Collected data
+--

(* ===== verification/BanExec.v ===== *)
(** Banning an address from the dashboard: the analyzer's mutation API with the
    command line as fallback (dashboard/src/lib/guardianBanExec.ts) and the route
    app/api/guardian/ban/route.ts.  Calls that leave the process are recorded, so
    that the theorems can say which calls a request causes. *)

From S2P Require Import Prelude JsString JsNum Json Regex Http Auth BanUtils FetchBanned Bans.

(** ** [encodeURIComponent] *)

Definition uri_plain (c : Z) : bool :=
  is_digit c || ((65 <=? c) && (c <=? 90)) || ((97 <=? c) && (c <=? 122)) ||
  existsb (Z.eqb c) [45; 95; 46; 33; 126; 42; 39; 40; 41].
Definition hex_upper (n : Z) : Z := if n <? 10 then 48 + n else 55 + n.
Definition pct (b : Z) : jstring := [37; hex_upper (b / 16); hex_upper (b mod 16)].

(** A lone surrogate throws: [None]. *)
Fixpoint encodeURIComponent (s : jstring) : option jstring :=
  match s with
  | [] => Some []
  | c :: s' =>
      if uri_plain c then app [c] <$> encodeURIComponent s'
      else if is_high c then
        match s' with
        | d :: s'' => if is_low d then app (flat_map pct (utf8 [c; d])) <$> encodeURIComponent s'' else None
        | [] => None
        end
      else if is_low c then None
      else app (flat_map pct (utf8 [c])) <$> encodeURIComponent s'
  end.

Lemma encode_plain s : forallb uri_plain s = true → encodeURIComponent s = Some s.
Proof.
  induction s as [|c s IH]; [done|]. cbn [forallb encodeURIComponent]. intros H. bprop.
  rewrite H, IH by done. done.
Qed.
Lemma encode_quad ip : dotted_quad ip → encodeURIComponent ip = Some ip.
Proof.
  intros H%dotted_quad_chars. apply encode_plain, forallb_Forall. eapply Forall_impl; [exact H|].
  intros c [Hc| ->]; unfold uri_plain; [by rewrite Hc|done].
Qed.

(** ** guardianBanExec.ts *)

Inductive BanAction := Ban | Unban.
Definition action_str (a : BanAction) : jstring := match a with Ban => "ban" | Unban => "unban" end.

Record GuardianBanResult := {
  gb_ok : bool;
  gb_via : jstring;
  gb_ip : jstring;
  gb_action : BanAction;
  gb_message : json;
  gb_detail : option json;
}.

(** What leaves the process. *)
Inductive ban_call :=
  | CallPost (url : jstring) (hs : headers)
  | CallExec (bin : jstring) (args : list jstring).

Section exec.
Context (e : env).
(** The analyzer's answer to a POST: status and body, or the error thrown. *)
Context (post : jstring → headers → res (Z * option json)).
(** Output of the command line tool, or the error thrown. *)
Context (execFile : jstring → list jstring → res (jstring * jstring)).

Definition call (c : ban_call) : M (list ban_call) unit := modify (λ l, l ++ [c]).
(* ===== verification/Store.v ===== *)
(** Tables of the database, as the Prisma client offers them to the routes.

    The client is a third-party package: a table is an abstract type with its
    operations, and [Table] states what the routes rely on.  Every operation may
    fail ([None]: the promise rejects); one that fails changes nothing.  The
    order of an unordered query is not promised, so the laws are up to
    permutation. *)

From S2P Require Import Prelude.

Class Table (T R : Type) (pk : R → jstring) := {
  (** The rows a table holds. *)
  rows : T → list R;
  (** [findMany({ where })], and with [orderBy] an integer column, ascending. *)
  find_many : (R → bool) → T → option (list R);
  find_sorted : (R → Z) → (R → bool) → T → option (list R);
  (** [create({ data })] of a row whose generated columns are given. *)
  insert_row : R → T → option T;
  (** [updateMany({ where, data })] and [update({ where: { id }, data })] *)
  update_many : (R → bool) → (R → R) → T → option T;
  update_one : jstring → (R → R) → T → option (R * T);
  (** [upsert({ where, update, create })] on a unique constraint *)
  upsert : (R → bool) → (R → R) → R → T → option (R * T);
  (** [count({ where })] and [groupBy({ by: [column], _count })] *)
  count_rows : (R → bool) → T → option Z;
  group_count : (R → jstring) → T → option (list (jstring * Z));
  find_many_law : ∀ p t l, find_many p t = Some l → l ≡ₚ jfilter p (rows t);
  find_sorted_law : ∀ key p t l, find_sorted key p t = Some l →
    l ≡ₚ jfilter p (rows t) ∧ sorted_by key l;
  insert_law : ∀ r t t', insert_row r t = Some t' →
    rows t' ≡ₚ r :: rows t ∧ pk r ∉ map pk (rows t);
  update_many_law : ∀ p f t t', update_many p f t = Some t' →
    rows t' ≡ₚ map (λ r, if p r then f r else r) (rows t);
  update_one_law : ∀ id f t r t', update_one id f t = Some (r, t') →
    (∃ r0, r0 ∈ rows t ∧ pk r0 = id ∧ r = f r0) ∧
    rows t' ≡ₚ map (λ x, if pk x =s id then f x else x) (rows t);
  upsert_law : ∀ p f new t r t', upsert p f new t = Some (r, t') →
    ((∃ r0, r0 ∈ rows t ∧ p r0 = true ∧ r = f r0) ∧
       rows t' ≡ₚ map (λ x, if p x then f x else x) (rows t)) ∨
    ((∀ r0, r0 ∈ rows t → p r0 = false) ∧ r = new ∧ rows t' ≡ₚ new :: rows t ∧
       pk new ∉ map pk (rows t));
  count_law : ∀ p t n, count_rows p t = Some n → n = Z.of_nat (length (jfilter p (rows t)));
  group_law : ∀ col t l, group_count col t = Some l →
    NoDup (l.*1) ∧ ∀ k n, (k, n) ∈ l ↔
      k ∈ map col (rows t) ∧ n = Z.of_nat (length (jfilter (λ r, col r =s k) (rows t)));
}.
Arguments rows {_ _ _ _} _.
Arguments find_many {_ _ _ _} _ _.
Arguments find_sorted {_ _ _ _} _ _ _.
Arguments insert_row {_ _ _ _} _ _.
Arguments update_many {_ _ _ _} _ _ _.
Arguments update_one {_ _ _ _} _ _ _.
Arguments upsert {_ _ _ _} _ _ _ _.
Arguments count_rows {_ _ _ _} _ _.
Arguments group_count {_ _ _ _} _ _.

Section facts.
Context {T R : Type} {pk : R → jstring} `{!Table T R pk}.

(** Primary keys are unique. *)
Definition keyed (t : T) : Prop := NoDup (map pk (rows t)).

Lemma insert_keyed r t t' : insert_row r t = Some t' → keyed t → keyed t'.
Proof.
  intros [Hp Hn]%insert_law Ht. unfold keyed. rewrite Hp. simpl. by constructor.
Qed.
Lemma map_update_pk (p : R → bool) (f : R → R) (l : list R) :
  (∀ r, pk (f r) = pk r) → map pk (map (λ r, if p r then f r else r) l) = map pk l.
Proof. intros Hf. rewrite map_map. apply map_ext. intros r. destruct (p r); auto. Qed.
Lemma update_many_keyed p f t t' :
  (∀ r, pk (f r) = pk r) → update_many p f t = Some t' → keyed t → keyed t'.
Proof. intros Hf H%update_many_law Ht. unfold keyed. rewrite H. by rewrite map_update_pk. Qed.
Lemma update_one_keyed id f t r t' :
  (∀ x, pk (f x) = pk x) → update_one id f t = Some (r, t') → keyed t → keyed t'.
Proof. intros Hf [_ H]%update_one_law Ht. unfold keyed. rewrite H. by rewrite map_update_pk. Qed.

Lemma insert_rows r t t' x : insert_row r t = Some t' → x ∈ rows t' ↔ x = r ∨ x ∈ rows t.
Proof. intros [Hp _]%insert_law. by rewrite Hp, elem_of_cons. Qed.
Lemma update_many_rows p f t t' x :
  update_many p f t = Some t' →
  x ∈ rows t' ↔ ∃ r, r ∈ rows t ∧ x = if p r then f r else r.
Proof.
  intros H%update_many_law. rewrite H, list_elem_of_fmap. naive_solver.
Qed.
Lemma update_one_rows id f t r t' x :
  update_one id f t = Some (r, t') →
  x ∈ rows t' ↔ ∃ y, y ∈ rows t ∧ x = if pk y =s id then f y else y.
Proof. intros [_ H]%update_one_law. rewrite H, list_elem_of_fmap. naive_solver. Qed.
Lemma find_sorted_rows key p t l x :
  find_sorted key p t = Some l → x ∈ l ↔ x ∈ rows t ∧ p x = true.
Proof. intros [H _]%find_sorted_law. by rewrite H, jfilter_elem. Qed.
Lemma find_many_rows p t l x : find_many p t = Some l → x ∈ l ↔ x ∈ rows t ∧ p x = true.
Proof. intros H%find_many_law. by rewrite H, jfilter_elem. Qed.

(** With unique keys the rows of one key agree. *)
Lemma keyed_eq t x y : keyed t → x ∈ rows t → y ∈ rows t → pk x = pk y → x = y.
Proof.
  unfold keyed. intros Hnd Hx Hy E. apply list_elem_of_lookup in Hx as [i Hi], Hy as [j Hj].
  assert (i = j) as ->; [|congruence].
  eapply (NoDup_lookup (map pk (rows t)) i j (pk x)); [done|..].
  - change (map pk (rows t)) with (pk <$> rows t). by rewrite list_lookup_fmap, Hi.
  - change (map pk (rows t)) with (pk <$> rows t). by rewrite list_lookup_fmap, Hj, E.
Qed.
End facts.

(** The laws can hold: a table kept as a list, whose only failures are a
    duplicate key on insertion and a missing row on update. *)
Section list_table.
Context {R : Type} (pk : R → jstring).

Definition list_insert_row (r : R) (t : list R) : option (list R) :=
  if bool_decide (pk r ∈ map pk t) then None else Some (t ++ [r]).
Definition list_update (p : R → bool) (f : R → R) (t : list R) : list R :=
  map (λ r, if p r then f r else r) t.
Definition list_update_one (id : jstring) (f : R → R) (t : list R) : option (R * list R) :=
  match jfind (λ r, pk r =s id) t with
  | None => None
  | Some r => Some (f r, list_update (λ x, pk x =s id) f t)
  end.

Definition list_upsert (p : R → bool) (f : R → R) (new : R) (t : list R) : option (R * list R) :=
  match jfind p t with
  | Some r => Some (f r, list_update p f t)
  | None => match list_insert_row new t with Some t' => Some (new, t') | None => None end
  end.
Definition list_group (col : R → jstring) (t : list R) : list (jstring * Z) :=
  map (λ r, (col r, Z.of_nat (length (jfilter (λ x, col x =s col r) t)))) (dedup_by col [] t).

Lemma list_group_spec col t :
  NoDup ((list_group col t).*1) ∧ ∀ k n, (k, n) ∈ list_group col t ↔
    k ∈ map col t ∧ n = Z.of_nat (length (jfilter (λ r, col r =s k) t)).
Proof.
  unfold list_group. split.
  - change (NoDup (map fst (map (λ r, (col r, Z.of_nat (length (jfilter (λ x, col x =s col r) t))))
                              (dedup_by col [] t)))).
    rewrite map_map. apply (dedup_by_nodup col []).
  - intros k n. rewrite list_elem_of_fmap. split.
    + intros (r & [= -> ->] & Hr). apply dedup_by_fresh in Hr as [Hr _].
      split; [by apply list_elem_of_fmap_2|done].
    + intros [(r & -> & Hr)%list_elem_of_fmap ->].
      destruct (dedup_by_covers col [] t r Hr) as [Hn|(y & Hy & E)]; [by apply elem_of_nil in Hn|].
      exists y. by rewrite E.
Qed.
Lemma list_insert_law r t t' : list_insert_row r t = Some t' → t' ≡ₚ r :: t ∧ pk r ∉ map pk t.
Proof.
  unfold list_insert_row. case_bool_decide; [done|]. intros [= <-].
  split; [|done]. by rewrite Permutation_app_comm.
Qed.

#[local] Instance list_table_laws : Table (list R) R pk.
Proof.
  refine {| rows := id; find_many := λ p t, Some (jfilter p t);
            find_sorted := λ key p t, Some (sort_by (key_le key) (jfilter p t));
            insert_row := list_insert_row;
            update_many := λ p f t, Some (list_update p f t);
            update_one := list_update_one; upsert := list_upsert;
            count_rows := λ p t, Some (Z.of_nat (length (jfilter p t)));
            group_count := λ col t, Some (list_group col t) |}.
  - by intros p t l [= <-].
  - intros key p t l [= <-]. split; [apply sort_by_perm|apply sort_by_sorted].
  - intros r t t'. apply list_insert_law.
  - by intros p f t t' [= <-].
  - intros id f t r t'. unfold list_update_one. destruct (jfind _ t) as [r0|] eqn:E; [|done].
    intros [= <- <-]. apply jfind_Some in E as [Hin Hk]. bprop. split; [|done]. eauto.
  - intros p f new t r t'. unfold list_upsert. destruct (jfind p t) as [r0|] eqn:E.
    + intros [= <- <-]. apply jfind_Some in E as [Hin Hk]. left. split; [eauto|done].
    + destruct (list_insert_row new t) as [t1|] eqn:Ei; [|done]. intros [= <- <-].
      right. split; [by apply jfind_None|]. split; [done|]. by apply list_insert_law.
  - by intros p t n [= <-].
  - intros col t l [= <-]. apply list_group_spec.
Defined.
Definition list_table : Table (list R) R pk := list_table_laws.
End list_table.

+--

## Prompt
List every line from the entries above in which "verification" appears.

## Result of the exercise
(* ===== verification/BanExec.v ===== *)
(* ===== verification/Store.v ===== *)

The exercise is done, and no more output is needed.